Simulating CO₂ Diffusion

We want to investigate how well MLIPs can run carbon-dioxide gas simulations in a NVE ensemble depending on temperature. For this we both investigate energy conservation and leverage diffusion coefficients as a measure of how well the MLIP captures the dynamics of CO₂ gas. The total energy of a system should be conserved in a NVE ensemble by definition. In MD simulations, the potential energy $E_{\text{pot}}$ of the system is converted to kinetic energy $E_{\text{kin}}$ and vice versa, keeping the total energy $E_{\text{tot}} = E_{\text{pot}} + E_{\text{kin}}$ constant over time. We evaluate energy conservation by running a system of 50 carbon-dioxide molecules (150 atoms) in a 25 Å × 25 Å × 25 Å periodic box. The system is first thermalized to 300K by sampling atomic velocities from a Maxwell-Boltzmann distribution and running a NVT ensemble for 10ps with a time step of 1 fs. Then, we re-sample the atomic velocities again from the Maxwell-Boltzmann distribution at 400K to introduce a temperature jump, and run a NVE ensemble for 10ps again. We repeat this procedure a total of 10 times and keep track of all relevant parameters during the simulation. Additionally, we calculate and compare the diffusion coefficients obtained from the MD simulations to the experimentally obtained diffusion coefficients of CO₂ gas at different temperatures. The diffusion coefficient $D$ is a measure of how fast particles spread out over time, and can be computed from the MSD using

\[D = \lim_{\Delta t \to \infty} \frac{1}{6t} \langle |r(t + \Delta t) - r(t_{0})|^2 \rangle_{t_0}\]

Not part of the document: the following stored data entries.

(** A calm step of the server: the goroutines that serve unary calls move, and
    each of their steps costs one. *)
Lemma calm_server_step v l v' :
  calm_server v → ¬ server_mishap l → (∀ rpc, l = ServerLoop.EnvRead rpc → is_unary srv rpc) →
  ServerLoop.step srv clientCtx (Ret v) l (Ret v') →
  calm_server v' ∧
  match l with
  | ServerLoop.EnvRead _ => server_load (Ret v') = 9 + server_load (Ret v)
  | EnvWritten _ => server_load (Ret v) = 5 + server_load (Ret v')
  | _ => S (server_load (Ret v')) ≤ server_load (Ret v)
  end.
Proof.
  intros Hc Hl Hun Hst. pose proof (cv_serve v Hc) as Hsv. pose proof (cv_gs v Hc) as Hgs.
  pose proof (cv_ctx v Hc) as Hctx.
  inversion Hst; subst; simpl in Hl; try tauto;
    try (match goal with Hs : v_serve _ = _ |- _ => rewrite Hs in Hsv end; done);
    try (match goal with Hs : v_gs _ !! _ = Some _ |- _ => rewrite Hgs in Hs end; done);
    try congruence; unfold server_load; simpl.
  - match goal with Hs : v_serve _ = _ |- _ => rewrite Hs end.
    split; [apply calm_set_serve; eauto 10|simpl; lia].
  - match goal with Hs : v_serve _ = _ |- _ => rewrite Hs in * end.
    rewrite serve_decide_worker by done. split; [apply calm_set_serve; eauto|simpl; lia].
  - match goal with Hs : v_serve _ = _ |- _ => rewrite Hs in * end.
    split; [by apply calm_set_serve; [apply calm_set_worker|left]|].
    match goal with Hw : v_workers v !! w = _ |- _ =>
      pose proof (map_total_update worker_work w _ (WRun rpc) _ Hw) end. simpl in *. lia.
  - destruct r as [resp|]; simplify_eq/=. split; [by apply calm_set_worker|].
    match goal with Hw : v_workers v !! w = _ |- _ =>
      pose proof (map_total_update worker_work w _ (WSend resp) _ Hw) end. simpl in *. lia.
  - match goal with Hs : v_writer _ = _ |- _ => rewrite Hs end.
    split; [by apply calm_set_worker; [apply calm_set_writer|]|].
    match goal with Hw : v_workers v !! w = _ |- _ =>
      pose proof (map_total_update worker_work w _ WIdle _ Hw) end. simpl in *. lia.
  - match goal with Hs : v_writer _ = _ |- _ => rewrite Hs end.
    destruct werr; [tauto|]. split; [by apply calm_set_writer|simpl; lia].
Qed.
End server.

(** ** The two together *)

(** Who waits for its response has waited before, or has just written. *)
Lemma waiting_back m l m' t k id c :
  Multiplexer.step (Ret m) l (Ret m') → m_callers m' !! t = Some (k, PWait id c) →
  m_callers m !! t = Some (k, PWait id c) ∨
  m_callers m !! t = Some (k, PWrite id c) ∧ l = EnvWrite t None.
Proof.
  intros Hst. inversion Hst; subst; simpl in *; try (by auto);
    try (rewrite lookup_insert_Some; intros [[<- Heq]|[Hne Ht']]; [|by auto]); simplify_eq/=.
  - unfold handleResponse. destruct (m_handlers m !! rpc_Id rpc); auto.
  - destruct r as [ch'|]; simplify_eq/=. auto.
  - match goal with Hb : _ = Ret m' |- _ => apply bind_Ret in Hb as (s1 & E & [= <-]) end.
    apply (closeError_frame ord (Some err) m s1) in E as (Hcal & _). simpl. rewrite Hcal. auto.
  - by destruct (readErrorIfDone m).
  - by destruct k.
  - destruct werr; simplify_eq/=. auto.
  - by destruct p.
  - by destruct p.
  - match goal with Hb : _ = Ret m' |- _ => apply bind_Ret in Hb as (s1 & E & [= <-]) end.
    apply unregisterHandler_frame in E as (Hcal' & _). simpl. rewrite Hcal'.
    rewrite lookup_insert_Some. intros [[<- Heq]|[Hne Ht']]; [|by auto].
    destruct p as [| | | | | | |? ? ? []|]; simplify_eq/=.
Qed.

(** How a call ended, and why. *)
Definition ended (p : pc) : option reason :=
  match p with PUnregister _ _ r | PDone _ r => Some r | _ => None end.

Lemma ended_back m l m' t k p' r :
  mux_inv m → calm_client m → ¬ client_mishap l → Multiplexer.step (Ret m) l (Ret m') →
  m_callers m' !! t = Some (k, p') → ended p' = Some r →
  (∃ p, m_callers m !! t = Some (k, p) ∧ ended p = Some r) ∨
  match r with
  | WriteFailed err => l = EnvWrite t (Some err)
  | Multiplexer.GotRpc _ => True
  | ChanClosed => False
  | CtxDone err => l = EnvCtxDone t err
  end.
Proof.
  intros Hm Hc Hl Hst. pose proof (cc_callers m Hc) as Hcal.
  inversion Hst; subst; simpl in *; try tauto; try (by eauto);
    try (rewrite lookup_insert_Some; intros [[<- [= <- <-]]|[Hne Ht']] Hr; [|by eauto]); simplify_eq/=;
    try (by eauto).
  - unfold handleResponse. destruct (m_handlers m !! rpc_Id rpc); eauto.
  - destruct r0 as [ch'|]; simplify_eq/=. eauto.
  - match goal with Hr : m_reader m = _ |- _ => pose proof (cc_reader m Hc) as Hr'; by rewrite Hr in Hr' end.
  - by destruct (readErrorIfDone m).
  - by destruct k0.
  - destruct werr; simplify_eq/=. auto.
  - right. destruct p; simplify_eq/=. done.
  - match goal with Hr : chan_recv ch = _ |- _ => unfold chan_recv in Hr end.
    rewrite (calm_recv m t0 k0 p id c ch) in * by done. by destruct (ch_buf ch).
  - match goal with Hb : _ = Ret m' |- _ => apply bind_Ret in Hb as (s1 & E & [= <-]) end.
    apply unregisterHandler_frame in E as (Hcal' & _). simpl. rewrite Hcal'.
    rewrite lookup_insert_Some. intros [[<- [= <- <-]]|[Hne Ht']] Hr; [|by eauto].
    left. exists p. destruct p as [| | | | | | |? ? ? []|]; simplify_eq/=; done.
Qed.

Section progress.
Context {Msg Impl Handler : Type}.
Context `{Unicode, MetadataPkg, StatusPkg, !StatusLaws, Codec Msg, !CodecLaws Msg,
  StatsHandler Handler}.
Context (srv : Server.Server Msg Impl Handler) (clientCtx : Ctx).
Context (request : nat → RequestHeader * Body).

Abbreviation step := (sys_step srv clientCtx request).
Abbreviation asks := (request_of request).

Lemma server_writing v l v' :
  calm_server srv v → ¬ server_mishap l → ServerLoop.step srv clientCtx (Ret v) l (Ret v') →
  server_local l → writing (v_writer v) ++ taken_of l = writing (v_writer v').
Proof.
  intros Hc Hl Hst Hloc. inversion Hst; subst; simpl in *; try done; rewrite ?app_nil_r; try done;
    try (match goal with Hs : v_gs _ !! _ = Some _ |- _ => rewrite (cv_gs srv v Hc) in Hs end; done);
    try (match goal with Hs : v_ctx _ = true |- _ => rewrite (cv_ctx srv v Hc) in Hs end; done).
  - unfold apply_decision. by repeat case_match.
  - by destruct r; simplify_eq/=.
  - by match goal with Hs : v_writer v = _ |- _ => rewrite Hs end.
Qed.

(** A call ends because its context did, its write failed, or with a response. *)
Definition why (h : list sys_label) (t : nat) (r : reason) : Prop :=
  match r with
  | WriteFailed err => ∃ rpc b, ClientWrite t (Some err) rpc b ∈ h
  | Multiplexer.GotRpc _ => True
  | ChanClosed => False
  | CtxDone err => Client (EnvCtxDone t err) ∈ h
  end.

Lemma why_snoc h l t r : why h t r → why (h ++ [l]) t r.
Proof.
  destruct r; simpl; try done.
  - intros (rpc & b & ?). exists rpc, b. apply elem_of_app. by left.
  - intros ?. apply elem_of_app. by left.
Qed.

Record calm_inv (h : list sys_label) (s : sys) (m : mux) (v : conn) : Prop := {
  ci_client : y_client s = Ret m;
  ci_server : y_server s = Ret v;
  ci_calm_client : calm_client m;
  ci_calm_server : calm_server srv v;
  (* requests go up, and that of a call that waits has gone up *)
  ci_ups rpc : rpc ∈ ups h → ∃ t id, rpc = asks t id;
  ci_sent t k id c : m_callers m !! t = Some (k, PWait id c) → asks t id ∈ ups h;
  ci_why t k p r : m_callers m !! t = Some (k, p) → ended p = Some r → why h t r;
  (* what the writer took went down, or it is writing it *)
  ci_taken : taken (server_history h) = downs h ++ writing (v_writer v) }.

(** A step of the client. *)
Lemma ci_sent_client h m l l' m' :
  Multiplexer.step (Ret m) l (Ret m') →
  (∀ t k id c, m_callers m !! t = Some (k, PWait id c) → asks t id ∈ ups h) →
  (∀ t k id c, m_callers m !! t = Some (k, PWrite id c) → l = EnvWrite t None → ups_of l' = [asks t id]) →
  ∀ t k id c, m_callers m' !! t = Some (k, PWait id c) → asks t id ∈ ups (h ++ [l']).
Proof.
  intros Hst Hsent Hwr t k id c Ht. rewrite ups_snoc, elem_of_app.
  destruct (waiting_back m l m' t k id c Hst Ht) as [?|[? ->]]; [left; by eapply Hsent|right].
  erewrite Hwr by done. apply list_elem_of_here.
Qed.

which we approximate. A high diffusion coefficient means that particles are moving quickly and spreading out rapidly, while a low diffusion coefficient means that particles are moving slowly and spreading out more slowly. Capturing this behavior correctly is a requirement for later simulating gas adsorption in MOFs, so we want to make sure that our models can do this correctly. The relationship between temperature $T$, collision frequency $\Omega(T)$, and diffusion coefficient $D$ in gasses is

\[D \propto \frac{T^{3/2}}{p\Omega(T)}\]

where $p$ is the pressure of the gas in bar.

Total energy (left) and potential energy (right) over time for different models.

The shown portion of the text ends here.